爱⌒轻易说出口 提交于 2019-11-29 20:45:28

This is a registry setting. See ForegroundLockTimeout at http://technet.microsoft.com/en-us/library/cc957208.aspx. Zero allows applications to steal focus. TweakUI sets this value to 200000 when "Prevent applications from stealing focus" is checked.

For more control, download the Tweak UI utility of Powertoys for Windows XP. In the "General" tab, select "Focus" and check "Prevent applications from stealing focus".

Right click the breakpoint and select When hit ... this will allow you to run a function when the breakpoint is hit. You can use this to print status messages to the output window. You application will keep focus.

This is finally fixed in VS2019. Go to Tools->Options->Debugging->General, down at the bottom is "Bring Visual Studio to the foreground when breaking in the debugger."
Just de-select it and you will no longer be interrupted while multitasking.

By accident I discovered a workaround, which I've been using for a few years now and while I haven't tested it in 2008 and 2010, it certainly works in 2013, '15 & '17 and at least Windows 7 & 10.

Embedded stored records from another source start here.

(** * XIPCompressor: byte-pair compression with a trailer table

    A shallow embedding of [src/compressor.py] (class [XIPCompressor]) and the
    properties of its encoder, allocator and decoder.

    Python [bytes] are lists of [Byte.byte]; the two ordered dictionaries of
    the program (the lookup table and the pair-frequency table) are
    association lists in insertion order; exceptions are an explicit error
    type; the random source is an oracle read through a cursor. *)

From Stdlib Require Import List Arith ZArith Lia Bool.
From Stdlib Require Import Strings.Byte.
Import ListNotations.

Set Implicit Arguments.

(** ** Values, exceptions *)

Definition bytes := list byte.

(** A two-octet [bytes] object such as [highest_occuring_pair]. *)
Definition pair := (byte * byte)%type.

Definition pair_eqb (p q : pair) : bool :=
  Byte.eqb (fst p) (fst q) && Byte.eqb (snd p) (snd q).

(** The exceptions the program can raise.  [TableExhausted] is the plain
    [Exception("Maximum characters reached in lookup table, ...")] of
    [__get_replacement]; the others are raised by the interpreter. *)
Inductive exn : Set :=
| TableExhausted
| RecursionError
| UnboundLocalError
| IndexError
| OverflowError.

Inductive result (A : Type) : Type :=
| Ok (a : A)
| Raise (e : exn).

Arguments Ok {A} a.
Arguments Raise {A} e.

Definition bind {A B} (r : result A) (f : A -> result B) : result B :=
  match r with
  | Ok a => f a
  | Raise e => Raise e
  end.

Notation "x <- r ;; k" := (bind r (fun x => k))
  (at level 61, r at next level, right associativity).

(** ** Ordered dictionaries *)

Section Dict.
Context {K V : Type} (keq : K -> K -> bool).

(** [d[k]], when [k in d]. *)
Fixpoint dict_get (k : K) (d : list (K * V)) : option V :=
  match d with
  | [] => None
  | (k', v) :: t => if keq k' k then Some v else dict_get k t
  end.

It relies on the fact that Visual Studio will not steal focus if another Visual Studio instance is paused in execution. Obviously the only thing as special as VS is another VS. :-/

Open a second instance of VS with a simple project. Pause the execution of the project anyway you like (e.g. put a breakpoint on the first line of execution and debug), you can then simply minimise that VS and none of the VS instances you're actually using will steal focus.

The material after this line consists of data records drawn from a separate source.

Lemma tasks_never_removed_witness :
  Forall (fun t0 => exists t,
            t ∈ tasks (ngo_event 1 (ClickConfirmDelete 1 "cancelled") Scenario.posted)
            /\ t_id t = t_id t0 /\ t_ngo_id t = t_ngo_id t0
            /\ (t_is_deleted t0 = true -> t_is_deleted t = true))
    (tasks Scenario.posted).
Proof.
  apply Forall_forall.
  apply (tasks_never_removed Scenario.sqlite_text Scenario.posted).
  - apply reachable_posted.
  - apply reachable_from_ngo, from_here.
Defined.

(** X5.  A notification is never removed or rewritten: whatever happens
    after a state the application has reached, each of its notifications is
    still there, for the same user and with the same message, kind and
    reference; only its read mark can change, and only from unread to
    read. *)
Theorem notifications_never_removed (exn_text : exn -> string) (s0 s : store) :
  reachable exn_text s0 -> reachable_from exn_text s0 s ->
  forall n0, n0 ∈ notifications s0 ->
    exists n, n ∈ notifications s /\ n_id n = n_id n0 /\ n_user_type n = n_user_type n0
              /\ n_user_id n = n_user_id n0 /\ n_message n = n_message n0
              /\ n_notification_type n = n_notification_type n0
              /\ n_related_id n = n_related_id n0
              /\ (n_is_read n0 = true -> n_is_read n = true).
Proof.
  intros Hreach Hfrom.
  pose proof (reachable_store_inv exn_text s0 Hreach) as H0.
  destruct (reachable_from_evolution_inv exn_text s0 s H0 Hfrom) as [_ (_ & Hn & _)].
  exact Hn.
Qed.

(** X6.  The NGO's decision on an application is final: whatever happens
    after a state the application has reached, an engagement row that is
    still there is for the same task and the same volunteer, and if it was
    approved or rejected, it still is. *)
Theorem approval_decision_final (exn_text : exn -> string) (s0 s : store) :
  reachable exn_text s0 -> reachable_from exn_text s0 s ->
  forall r0 r, r0 ∈ volunteer_acceptances s0 -> r ∈ volunteer_acceptances s ->
    va_id r = va_id r0 ->
    va_task_id r = va_task_id r0 /\ va_volunteer_id r = va_volunteer_id r0
    /\ (va_approval_status r0 <> Pending -> va_approval_status r = va_approval_status r0).
Proof.
  intros Hreach Hfrom.
  pose proof (reachable_store_inv exn_text s0 Hreach) as H0.
  destruct (reachable_from_evolution_inv exn_text s0 s H0 Hfrom) as [_ (_ & _ & Hd & _)].
  exact Hd.
Qed.

Lemma reachable_from_volunteer (exn_text : exn -> string) s0 v click s :
  reachable_from exn_text s0 s ->
  bool_decide (Exists (fun x => v_id x = v) (volunteers s)) = true ->
  reachable_from exn_text s0 (volunteer_event exn_text v click s).
Proof.
  intros H Hv. apply bool_decide_eq_true in Hv.
  exact (from_step _ _ _ _ H (step_volunteer _ s v click None ∅ Hv)).
Qed.

Lemma notifications_never_removed_witness :
  let s0 := ngo_event 1 (ClickConfirmDelete 1 "cancelled")
              (Scenario.applied Scenario.sqlite_text) in
  let s := volunteer_event Scenario.sqlite_text 1 (ClickMarkAsRead 1) s0 in
  Forall (fun n0 => exists n,
            n ∈ notifications s /\ n_id n = n_id n0 /\ n_user_type n = n_user_type n0
            /\ n_user_id n = n_user_id n0 /\ n_message n = n_message n0
            /\ n_notification_type n = n_notification_type n0
            /\ n_related_id n = n_related_id n0
            /\ (n_is_read n0 = true -> n_is_read n = true))
    (notifications s0).
Proof.
  intros s0 s. apply Forall_forall.
  assert (Hv : bool_decide (Exists (fun x => v_id x = 1) (volunteers s0)) = true)
    by (vm_compute; reflexivity).
  apply (notifications_never_removed Scenario.sqlite_text s0 s).
  - unfold s0. apply reachable_ngo, reachable_applied.
  - unfold s. apply reachable_from_volunteer; [apply from_here | exact Hv].
Defined.

Lemma approval_decision_final_witness :
  let s0 := Scenario.rejected Scenario.sqlite_text in
  let s := ngo_event 1 (ClickApprove 1) s0 in
  Forall (fun r => va_id r = 1 -> va_approval_status r = Rejected)
    (volunteer_acceptances s).
Proof.
  intros s0 s. apply Forall_forall. intros r Hr Hid.
  assert (H0 : exists r0, r0 ∈ volunteer_acceptances s0 /\ va_id r0 = 1
                          /\ va_approval_status r0 = Rejected).
  { vm_compute. eexists. split; [left | split; reflexivity]. }
  destruct H0 as (r0 & Hr0 & Hid0 & Hrej).
  destruct (approval_decision_final Scenario.sqlite_text s0 s
              (reachable_rejected Scenario.sqlite_text)
              (reachable_from_ngo _ _ _ _ _ (from_here _ _)) r0 r Hr0 Hr
              ltac:(congruence)) as (_ & _ & H).
  rewrite H; [exact Hrej | congruence].
Defined.

(* ===================================================================== *)
(** * What a volunteer's run leaves alone *)
(* ===================================================================== *)

Section FrameFacts.

Lemma filter_filter_implied {A} (P Q : A -> Prop) `{!forall x, Decision (P x)}
    `{!forall x, Decision (Q x)} (l : list A) :
  (forall x, x ∈ l -> P x -> Q x) -> filter P (filter Q l) = filter P l.
Proof.
  induction l as [|x l IH]; intros Himp; [reflexivity |].
  assert (IH' : filter P (filter Q l) = filter P l).
  { apply IH. intros y Hy. apply Himp. now right. }
  rewrite (filter_cons Q). destruct (decide (Q x)) as [Hq | Hq].
  - rewrite !filter_cons. destruct (decide (P x)); now rewrite IH'.
  - rewrite IH', filter_cons. destruct (decide (P x)) as [Hp | Hp]; [| reflexivity].
    destruct Hq. apply Himp; [left | exact Hp].
Qed.

Lemma filter_fmap_fixed {A} (P : A -> Prop) `{!forall x, Decision (P x)} (g : A -> A)
    (l : list A) :
  (forall x, x ∈ l -> g x = x \/ (~ P x /\ ~ P (g x))) -> filter P (g <$> l) = filter P l.
Proof.
  induction l as [|x l IH]; intros Hfix; [reflexivity |].
  assert (IH' : filter P (g <$> l) = filter P l).
  { apply IH. intros y Hy. apply Hfix. now right. }
  rewrite fmap_cons, !filter_cons, IH'.
  destruct (Hfix x ltac:(left)) as [-> | [H1 H2]]; [reflexivity |].
  now rewrite !decide_False.
Qed.

Variable v : Z.
Variable s0 : store.

Lemma frame_refl : volunteer_frame v s0 s0.
Proof.
  repeat split. apply Forall2_same_length_lookup_2; [reflexivity |].
  intros i x y Hx Hy. left. congruence.
Qed.

Lemma frame_delete acc s :
  store_inv s -> acc ∈ volunteer_acceptances s -> va_volunteer_id acc = v ->
  volunteer_frame v s0 s -> volunteer_frame v s0 (delete_acceptance (va_id acc) s).
Proof.
  intros ([_ [Hn _]] & _) Hin Hv (Ha & Hvol & Hno & Ht).
  split; [| split; [| split]]; try assumption.
  rewrite <- Ha. simpl. apply filter_filter_implied.
  intros r Hr Hne Hid. apply Hne. rewrite <- Hv.
  now rewrite (key_determines_row va_id _ r acc Hn Hr Hin Hid).
Qed.

Lemma frame_insert t av h e p n s id s' :
  insert_acceptance t v av h e p n s = inr (id, s') ->
  volunteer_frame v s0 s -> volunteer_frame v s0 s'.
Proof.
  unfold insert_acceptance. intros Hins (Ha & Hvol & Hno & Ht).
  destruct (bool_decide _); [discriminate |].
  destruct (negb _); [discriminate |].
  injection Hins as <- <-.
  split; [| split; [| split]]; try assumption.
  rewrite <- Ha. simpl. rewrite filter_app, filter_cons, decide_False, filter_nil.
  - apply app_nil_r.
  - simpl. auto.
Qed.

Lemma frame_reopen id s :
  volunteer_frame v s0 s ->
  volunteer_frame v s0 (update_task id (set_task_status Open) s).
Proof.
  intros (Ha & Hvol & Hno & Ht).
  split; [| split; [| split]]; try assumption.
  simpl. apply Forall2_fmap_r. eapply Forall2_impl; [exact Ht |].
  intros t0 t [-> | ->]; simpl; destruct (decide _); auto.
Qed.

Lemma frame_mark_read id s :
  store_inv s ->
  Exists (fun n => n_id n = id) (unread_notifications v s) ->
  volunteer_frame v s0 s -> volunteer_frame v s0 (mark_notification_read id s).
Proof.
  intros (_ & _ & _ & _ & _ & _ & [Hn _]) Hex (Ha & Hvol & Hno & Ht).
  apply Exists_exists in Hex as (n & Hin & Hid).
  apply list_elem_of_filter in Hin as [(_ & Hown & _) Hin].
  split; [| split; [| split]]; try assumption.
  rewrite <- Hno. simpl. apply filter_fmap_fixed.
  intros x Hx. destruct (decide (n_id x = id)) as [Hx' | Hx']; [right | now left].
  assert (x = n) as -> by (apply (key_determines_row n_id _ x n Hn Hx Hin); congruence).
  simpl. split; intros H; now apply H.
Qed.

End FrameFacts.

Section VolunteerRunsKeepFrame.

Variable exn_text : exn -> string.
Variable v : Z.
Variable s0 : store.

Lemma run_inv_reopen id :
  keeps (volunteer_run_inv v s0) (execute (update_task id (set_task_status Open))).
Proof.
  apply keeps_execute. intros s [Hi Hf]. split.
  - apply store_inv_update_task; [apply task_edit_ok_status | exact Hi].
  - now apply frame_reopen.
Qed.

This is is obviously a heavy weight solution, but if you have ample RAM (the CPU usage of the idle VS doesn't even register for me), it works well. I haven't tried it with inter-version instances (e.g. pausing in '13 to make '17 behave), but if that works you'll probably want to opt to use the older version instance as your "dummy" VS to cut down on resource use.

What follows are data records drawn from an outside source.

Lemma filter_none {A} (f : A -> bool) (l : list A) :
  Forall (fun x => f x = false) l -> List.filter f l = [].
Proof.
  induction 1 as [|x l Hx _ IH]; simpl; [reflexivity|].
  rewrite Hx, IH. reflexivity.
Qed.

Lemma for_each_app {A} (xs ys : list A) (body : A -> M unit) (root : Element) :
  for_each (xs ++ ys) body root
  = (for_each xs body ;; for_each ys body)%M root.
Proof.
  revert root. induction xs as [|x xs IH]; intros root; simpl.
  - reflexivity.
  - unfold mbind. destruct (body x root) as [root1 [u|e]]; [|reflexivity].
    rewrite IH. reflexivity.
Qed.

Section RunFacts.

Variable requests_get : nat -> string -> result Response.
Variable gzip_decompress : list byte -> result (list byte).
Variable ET_fromstring : list byte -> result Element.
Variable valid_ids : gset (option string).

Abbreviation fetch :=
  (fetch_and_extract_xml requests_get gzip_decompress ET_fromstring).
Abbreviation loop :=
  (for_urls requests_get gzip_decompress ET_fromstring valid_ids).
Abbreviation docs_of := (fetched requests_get gzip_decompress ET_fromstring).

Abbreviation full_contribution := (whole_contribution valid_ids).

Lemma for_each_programmes_ok (ps : list Element) (root root' : Element)
    (u : unit) :
  for_each ps (process_programme valid_ids) root = (root', Ok u) ->
  exists out, root' = extend root out
              /\ Forall2 retitled (List.filter (keepable valid_ids) ps) out.
Proof.
  revert root. induction ps as [|p ps IH]; intros root; simpl.
  - unfold mret. intros [= <-]. exists []. rewrite extend_nil.
    split; [reflexivity|constructor].
  - unfold mbind.
    destruct (process_programme valid_ids p root) as [root1 r1] eqn:H1.
    destruct (process_programme_inv valid_ids _ _ _ _ H1)
      as [(Hk & -> & ->)|(Hk & [(p' & -> & -> & Hre)|(-> & e & ->)])];
      rewrite Hk.
    + apply IH.
    + intros H. destruct (IH _ H) as (out & -> & Hout).
      exists (p' :: out). rewrite extend_extend.
      split; [reflexivity|]. constructor; assumption.
    + discriminate.
Qed.

Lemma process_document_ok (d root root' : Element) (u : unit) :
  process_document valid_ids d root = (root', Ok u) ->
  exists out, root' = extend root out /\ full_contribution d out.
Proof.
  unfold process_document, mbind. rewrite for_each_channels. intros H.
  destruct (for_each_programmes_ok _ _ _ _ H) as (ps & -> & Hps).
  rewrite extend_extend. eexists. split; [reflexivity|].
  exists ps. split; [reflexivity|exact Hps].
Qed.

Lemma for_urls_ok (k : nat) (urls : list string) (root root' : Element)
    (u : unit) :
  loop k urls root = (root', Ok u) ->
  exists outs, Forall2 full_contribution (docs_of k urls) outs
               /\ root' = extend root (concat outs).
Proof.
  revert k root. induction urls as [|url rest IH]; intros k root.
  - simpl. unfold mret. intros [= <-]. exists []. rewrite extend_nil.
    split; [constructor|reflexivity].
  - rewrite for_urls_cons. simpl fetched.
    destruct (fetch k url) as [[d|]|e]; [| |discriminate].
    + destruct (process_document valid_ids d root) as [root1 [u1|e]] eqn:Hd;
        [|discriminate].
      destruct (process_document_ok _ _ _ _ Hd) as (out & -> & Hout).
      intros H. destruct (IH _ _ H) as (outs & Hall & ->).
      exists (out :: outs). rewrite extend_extend.
      split; [constructor; assumption|reflexivity].
    + apply IH.
Qed.

Lemma kept_channels_tags (d : Element) :
  Forall (fun e => is_channel e = true) (kept_channels valid_ids d)
  /\ Forall (fun e => is_programme e = false) (kept_channels valid_ids d).
Proof.
  split; apply Forall_forall; intros c Hc;
    apply list_elem_of_In, filter_In in Hc as [Hc _];
    apply list_elem_of_In, findall_tag in Hc;
    unfold is_channel, is_programme; rewrite Hc; reflexivity.
Qed.

Lemma kept_programmes_images_tags (d : Element) (ps : list Element) :
  Forall2 retitled (kept_programmes valid_ids d) ps ->
  Forall (fun e => is_channel e = false) ps
  /\ Forall (fun e => is_programme e = true) ps.
Proof.
  intros Hre.
  assert (Forall (fun p => tag p = "programme") (kept_programmes valid_ids d))
    as Htag.
  { apply Forall_forall. intros p Hp.
    apply list_elem_of_In, filter_In in Hp as [Hp _].
    apply list_elem_of_In, findall_tag in Hp. exact Hp. }
  induction Hre as [|p p' l ps Hpp' _ IH]; [split; constructor|].
  inversion Htag as [|? ? Hp Htag']; subst.
  destruct (IH Htag') as [IH1 IH2].
  split; constructor; try assumption;
    unfold is_channel, is_programme;
    rewrite (retitled_tag _ _ Hpp'), Hp; reflexivity.
Qed.

Lemma full_contributions_channels (docs : list Element)
    (outs : list (list Element)) :
  Forall2 full_contribution docs outs ->
  List.filter is_channel (concat outs)
  = List.flat_map (kept_channels valid_ids) docs.
Proof.
  induction 1 as [|d out docs outs (ps & -> & Hps) _ IH]; [reflexivity|].
  simpl. rewrite !List.filter_app, IH.
  rewrite (filter_all _ _ (proj1 (kept_channels_tags d))).
  rewrite (filter_none _ _ (proj1 (kept_programmes_images_tags d ps Hps))).
  rewrite app_nil_r. reflexivity.
Qed.

Lemma full_contributions_programmes (docs : list Element)
    (outs : list (list Element)) :
  Forall2 full_contribution docs outs ->
  Forall2 retitled (List.flat_map (kept_programmes valid_ids) docs)
          (List.filter is_programme (concat outs)).
Proof.
  induction 1 as [|d out docs outs (ps & -> & Hps) _ IH]; [constructor|].
  simpl. rewrite !List.filter_app.
  rewrite (filter_none _ _ (proj2 (kept_channels_tags d))).
  rewrite (filter_all _ _ (proj2 (kept_programmes_images_tags d ps Hps))).
  simpl. apply Forall2_app; assumption.
Qed.

Lemma full_contributions_length (docs : list Element)
    (outs : list (list Element)) :
  Forall2 full_contribution docs outs ->
  length (concat outs)
  = length (List.flat_map (kept_channels valid_ids) docs)
    + length (List.flat_map (kept_programmes valid_ids) docs).
Proof.
  induction 1 as [|d out docs outs (ps & -> & Hps) _ IH]; [reflexivity|].
  simpl. rewrite !length_app, IH. apply Forall2_length in Hps. lia.
Qed.

(** The result of one programme does not depend on the root it is appended
    to, and an exception leaves that root as it was. *)
Lemma process_programme_raise_any_root (p root1 root2 : Element) (e : exn) :
  (process_programme valid_ids p root1).2 = Raise e ->
  process_programme valid_ids p root2 = (root2, Raise e).
Proof.
  unfold process_programme.
  destruct (py_in (ET.get p "channel") valid_ids); [|discriminate].
  destruct (ET.find p "title") as [t|]; [|discriminate].
  cbv zeta.
  destruct (py_eq (text t) "NHL Hockey"
            || py_eq (text t) "Live: NFL Football"); [|discriminate].
  unfold mbind at 1 3. unfold mbind, lift.
  match goal with
  | |- context [rbind ?a ?k] => destruct (rbind a k) as [nt|e']
  end; simpl; [discriminate|].
  intros [= ->]. reflexivity.
Qed.

End RunFacts.

(** When the run ends without an exception, the channel elements of the
    output are exactly the allow-listed channels of the fetched documents,
    document after document in the order of the source list and in document
    order within each: every occurrence is kept, none is merged with an
    equal one from the same or another source, none is added. *)
Theorem output_channels_are_all_kept_channels
    (requests_get : nat -> string -> result Response)
    (gzip_decompress : list byte -> result (list byte))
    (ET_fromstring : list byte -> result Element)
    (ids_file : string) (urls : list string) (root : Element) :
  build_root requests_get gzip_decompress ET_fromstring ids_file urls
  = (root, Ok tt) ->
  List.filter is_channel (children root)
  = List.flat_map (kept_channels (valid_tvg_ids ids_file))
      (fetched requests_get gzip_decompress ET_fromstring 0 urls).
Proof.
  unfold build_root. intros Hrun.
  destruct (for_urls_ok _ _ _ _ _ _ _ _ _ Hrun) as (outs & Hall & ->).
  simpl. apply full_contributions_channels. exact Hall.
Qed.

Lemma output_channels_witness :
  List.filter is_channel
    (children (Demo.build [Demo.url_b; Demo.url_a; Demo.url_b]).1)
  = [Demo.cnn; Demo.espn; Demo.cnn].
Proof.
  rewrite (output_channels_are_all_kept_channels Demo.requests_get
             Demo.gzip_decompress Demo.ET_fromstring Demo.ids_file
             [Demo.url_b; Demo.url_a; Demo.url_b]
             (Demo.build [Demo.url_b; Demo.url_a; Demo.url_b]).1).
  - vm_compute. reflexivity.
  - vm_compute. reflexivity.
Defined.

(** When the run ends without an exception, the programme elements of the
    output are, one for one and in order, images of the fetched documents'
    programmes that are allow-listed and have a title child; so the
    output has exactly one element for each kept channel and each such
    programme. *)
Theorem output_programmes_are_all_kept_programmes
    (requests_get : nat -> string -> result Response)
    (gzip_decompress : list byte -> result (list byte))
    (ET_fromstring : list byte -> result Element)
    (ids_file : string) (urls : list string) (root : Element) :
  build_root requests_get gzip_decompress ET_fromstring ids_file urls
  = (root, Ok tt) ->
  Forall2 retitled
    (List.flat_map (kept_programmes (valid_tvg_ids ids_file))
       (fetched requests_get gzip_decompress ET_fromstring 0 urls))
    (List.filter is_programme (children root))
  /\ length (children root)
     = length (List.flat_map (kept_channels (valid_tvg_ids ids_file))
                 (fetched requests_get gzip_decompress ET_fromstring 0 urls))
       + length (List.flat_map (kept_programmes (valid_tvg_ids ids_file))
                   (fetched requests_get gzip_decompress ET_fromstring 0 urls)).
Proof.
  unfold build_root. intros Hrun.
  destruct (for_urls_ok _ _ _ _ _ _ _ _ _ Hrun) as (outs & Hall & ->).
  simpl. split.
  - apply full_contributions_programmes. exact Hall.
  - apply full_contributions_length. exact Hall.
Qed.

Lemma output_programmes_witness :
  length (children (Demo.build [Demo.url_a; Demo.url_b]).1) = 2 + 3.
Proof.
  assert (build_root Demo.requests_get Demo.gzip_decompress Demo.ET_fromstring
                     Demo.ids_file [Demo.url_a; Demo.url_b]
          = ((Demo.build [Demo.url_a; Demo.url_b]).1, Ok tt)) as Hrun
    by (vm_compute; reflexivity).
  rewrite (proj2 (output_programmes_are_all_kept_programmes Demo.requests_get
                    Demo.gzip_decompress Demo.ET_fromstring Demo.ids_file
                    [Demo.url_a; Demo.url_b]
                    (Demo.build [Demo.url_a; Demo.url_b]).1 Hrun)).
  vm_compute. reflexivity.
Defined.

Lemma loop_prefix
    (requests_get : nat -> string -> result Response)
    (gzip_decompress : list byte -> result (list byte))
    (ET_fromstring : list byte -> result Element)
    (valid_ids : gset (option string)) (k : nat) (urls : list string)
    (root : Element) :
  children root
  `prefix_of` children (for_urls requests_get gzip_decompress ET_fromstring
                                 valid_ids k urls root).1.
Proof.
  destruct (for_urls_run requests_get gzip_decompress ET_fromstring valid_ids
              k urls root) as (docs & outs & r & -> & _).
  simpl. apply prefix_app_r. reflexivity.
Qed.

One workaround is to use OutputDebugString() function to output current state into the debugger output window. You just place Visual Studio in background, position the debugged program window so that the "Output" window is visible - and no focus transition ever happens.

You will perhaps want to use macros for conditional compilation so that tracing code is not included into the release builds.